Much has been written speculatively on the potential health hazards of carbon nano-tubes, usually as an afterthought to exciting reports of application prospects, in a variety of end uses. Given that carbon nano-tubes are expensive to make and have mostly been produced in very small amounts, the exposure potential has been low. But, not at zero hazard apparently. Some of the first tox tests with human implications, relative to carbon nano-tubes and spheres, were just reported on in Science News On-line, where we learned that:- "John T. James of NASA's Johnson Space Center in Houston, and his colleagues squirted nano-particles into the respiratory tracts of mice and then examined the rodents after 1 week and after 3 months. Although soot-like carbon nano-spheres caused no harm, an equal mass of commercially available carbon nano-tubes wreaked significant lung damage, even killing a few animals. In one especially graphic effect, immune system cells called macrophages trapped nano-tubes but then died. The ensuing inflammation scarred lung tissue by creating patches, called granulomas, that entombed the nano-tubes".This sort of testing needs corroboration before the hazard can be declared "known" and its significance is understood for manufacturing and product use. It may take several years more before we the reach the point of published consensus.
But, we (meaning society at large) don't have to wait to get at the other half of the risk equation. (Risk = Hazard X Exposure). Given the small size of individual carbon nano-tubes or tube fragments, they're likely to squeeze right through filters commonly found on lab or factory exhaust stacks, including HEPA filters. How to keep from exposing the neighbors? And what about personal protective gear or "breathing filters?" Same problem: exisiting-breathing filters in facemasks won't stop nano-tubes adequately.
Should it turn out that the hazards to human health are significant, how would lab and factory workers be protected? Will facility owners have to resort to pressurized respirators and glove boxes? Will manufacturing facilities have to direct exhaust through expensive and water/energy intensive scrubbers and incinerators? We certainly don't need a repetition of the mistakes made in the early days of chip fabs.
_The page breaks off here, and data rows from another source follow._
Lemma prices_ok_applyMutation (m : Mutation) (c : Cart) :
  prices_ok c → price_argument_ok m → prices_ok (applyMutation m c).
Proof.
  intros Hc Hm. apply Forall_forall. intros y Hy.
  destruct (line_origin m c y Hy)
    as [(x & Hx & _ & _ & Hprice & _)|(d & -> & -> & _)].
  - rewrite <- Hprice. by apply (proj1 (Forall_forall _ _) Hc).
  - done.
Qed.

(** X18: what is saved meets the bounds of the schema. From a cart whose
    quantities are integers of at least 1 and whose prices are at least 0,
    a mutation whose quantity argument is an integer and whose price
    argument is at least 0 leads to a saved cart with every quantity at
    least 1 ([min: 1]), every price at least 0 and both totals at least 0
    ([min: 0]). *)
Theorem saved_cart_meets_schema_bounds (m : Mutation) (c : Cart) :
  quantities_ok c → prices_ok c →
  integer_argument m → price_argument_ok m →
  let saved := pre_save (applyMutation m c) in
  Forall (λ item, (1 <= quantity item)%Q ∧ (0 <= price item)%Q)
         (items saved) ∧
  (0 <= totalAmount saved)%Q ∧ (0 <= totalItems saved)%Q.
Proof.
  intros Hq Hp Hmq Hmp. simpl.
  assert (Hq' := quantities_ok_ge_1 _ (quantities_ok_applyMutation m c Hq Hmq)).
  assert (Hp' := prices_ok_applyMutation m c Hp Hmp).
  destruct (calculateTotals_ok (applyMutation m c)) as [Ha Hi].
  simpl in Ha, Hi. split_and!.
  - apply Forall_forall. intros y Hy. split.
    + by apply (proj1 (Forall_forall _ _) Hq').
    + by apply (proj1 (Forall_forall _ _) Hp').
  - rewrite Ha. by apply sum_amounts_nonneg.
  - rewrite Hi.
    assert (Hcount := sum_quantities_ge_count _ Hq').
    assert (0 <= inject_Z (Z.of_nat (length (items (applyMutation m c)))))%Q.
    { change 0%Q with (inject_Z 0). rewrite <- Zle_Qle. lia. }
    lra.
Qed.

Lemma saved_cart_meets_schema_bounds_witness :
  (0 <= totalAmount (pre_save (applyMutation (DecreaseQuantity "p2")
                                 cart_p2_p1)))%Q.
Proof.
  apply (saved_cart_meets_schema_bounds (DecreaseQuantity "p2") cart_p2_p1).
  - apply cart_p2_p1_quantities_ok.
  - apply cart_p2_p1_prices_ok.
  - exact I.
  - exact I.
Defined.

(** ** The lock-out of the user model *)

Lemma failedLogins_below_twenty (clock : list (Z * Z * Z)) :
  ∀ n : Z,
    (n + Z.of_nat (length clock) < 20)%Z →
    failedLogins clock (mkUser n None) =
    mkUser (n + Z.of_nat (length clock)) None.
Proof.
  induction clock as [|[[t1 t2] t3] clock IH]; intros n Hn.
  - simpl. by rewrite Z.add_0_r.
  - change (failedLogins ((t1, t2, t3) :: clock) (mkUser n None))
      with (failedLogins clock (incLoginAttempts t1 t2 t3 (mkUser n None))).
    assert (Hstep : incLoginAttempts t1 t2 t3 (mkUser n None) =
                    mkUser (n + 1) None).
    { unfold incLoginAttempts. simpl.
      rewrite bool_decide_eq_false_2; [done|]. simpl length in Hn. lia. }
    rewrite Hstep, IH; [|simpl length in Hn; lia].
    f_equal. simpl length. lia.
Qed.

Lemma failedLogins_snoc (clock : list (Z * Z * Z)) t1 t2 t3 (u : User) :
  failedLogins (clock ++ [(t1, t2, t3)]) u =
  incLoginAttempts t1 t2 t3 (failedLogins clock u).
Proof. unfold failedLogins. by rewrite foldl_app. Qed.

(** X19: the account locks at the twentieth failed login, not before.
    After [resetLoginAttempts] (a successful login), fewer than 20 failed
    logins leave the account unlocked with the counter at their number;
    the twentieth sets the lock to two hours after its reading of the
    clock, so the account is locked exactly until then. *)
Theorem lock_at_twentieth_failure
    (u : User) (clock : list (Z * Z * Z)) (t1 t2 t3 now : Z) :
  let fresh := resetLoginAttempts u in
  (length clock < 20 →
   failedLogins clock fresh = mkUser (Z.of_nat (length clock)) None ∧
   isLocked now (failedLogins clock fresh) = false) ∧
  (length clock = 19 →
   failedLogins (clock ++ [(t1, t2, t3)]) fresh =
     mkUser 20 (Some (t3 + 7200000)%Z) ∧
   (isLocked now (failedLogins (clock ++ [(t1, t2, t3)]) fresh) = true ↔
    (now < t3 + 7200000)%Z)).
Proof.
  simpl. change (resetLoginAttempts u) with (mkUser 0 None).
  split; intros Hlen.
  - rewrite (failedLogins_below_twenty clock 0) by lia. by rewrite Z.add_0_l.
  - rewrite failedLogins_snoc, (failedLogins_below_twenty clock 0) by lia.
    rewrite Hlen. split; [done|].
    unfold isLocked. simpl. apply bool_decide_eq_true.
Qed.

Lemma lock_at_twentieth_failure_witness :
  failedLogins [(5, 5, 6)%Z; (7, 7, 7)%Z] (resetLoginAttempts (mkUser 3 (Some 9%Z))) =
    mkUser 2 None ∧
  isLocked 100 (failedLogins [(5, 5, 6)%Z; (7, 7, 7)%Z]
                  (resetLoginAttempts (mkUser 3 (Some 9%Z)))) = false.
Proof.
  apply (proj1 (lock_at_twentieth_failure (mkUser 3 (Some 9%Z))
                  [(5, 5, 6)%Z; (7, 7, 7)%Z] 0 0 0 100)).
  simpl. lia.
Defined.

(** X20: a failed login never moves a lock that is still running, and an
    expired lock restarts the count. While the account is locked (the lock
    lies after the clock readings), [incLoginAttempts] adds 1 to the
    counter and leaves [lockUntil] as it is, however high the counter; once
    the lock has expired, it sets the counter to 1 and removes the lock,
    whatever the counter was. *)
Theorem running_lock_is_kept (this : User) (t t1 t2 t3 : Z) :
  lockUntil this = Some t →
  ((t1 ≤ t2)%Z → (t2 < t)%Z →
   incLoginAttempts t1 t2 t3 this =
   mkUser (loginAttempts this + 1) (Some t)) ∧
  ((t < t1)%Z → incLoginAttempts t1 t2 t3 this = mkUser 1 None).
Proof.
  intros Hlock. unfold incLoginAttempts, isLocked. rewrite Hlock. split.
  - intros H12 H2t.
    rewrite (bool_decide_eq_false_2 (t < t1)%Z) by lia.
    rewrite (bool_decide_eq_true_2 (t2 < t)%Z) by lia.
    rewrite andb_false_r. unfold updateOne. simpl. by rewrite Hlock.
  - intros Ht. by rewrite (bool_decide_eq_true_2 (t < t1)%Z) by lia.
Qed.

Lemma running_lock_is_kept_witness :
  incLoginAttempts 10 11 12 (mkUser 25 (Some 1000%Z)) =
    mkUser (25 + 1) (Some 1000%Z) ∧
  incLoginAttempts 2000 2001 2002 (mkUser 25 (Some 1000%Z)) = mkUser 1 None.
Proof.
  split.
  - apply (proj1 (running_lock_is_kept (mkUser 25 (Some 1000%Z)) 1000
                    10 11 12 eq_refl)); reflexivity || (simpl; lia).
  - apply (proj2 (running_lock_is_kept (mkUser 25 (Some 1000%Z)) 1000
                    2000 2001 2002 eq_refl)). reflexivity.
Defined.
So here's the point. Our techno-optimism, such as it is, deserves to be informed. Sure, exposure controls can be delegated to people in white lab coats making happy press release noises. They'll figure it out as soon as they need to, right? Or not. Why wait to get the hazards nailed down before the exposure control technologies are defined? Or before the manufacturing heads offshore, to places where controls are unheard of?
If anyone has information on the types of controls that adequately trap carbon nano-tubes, comment away!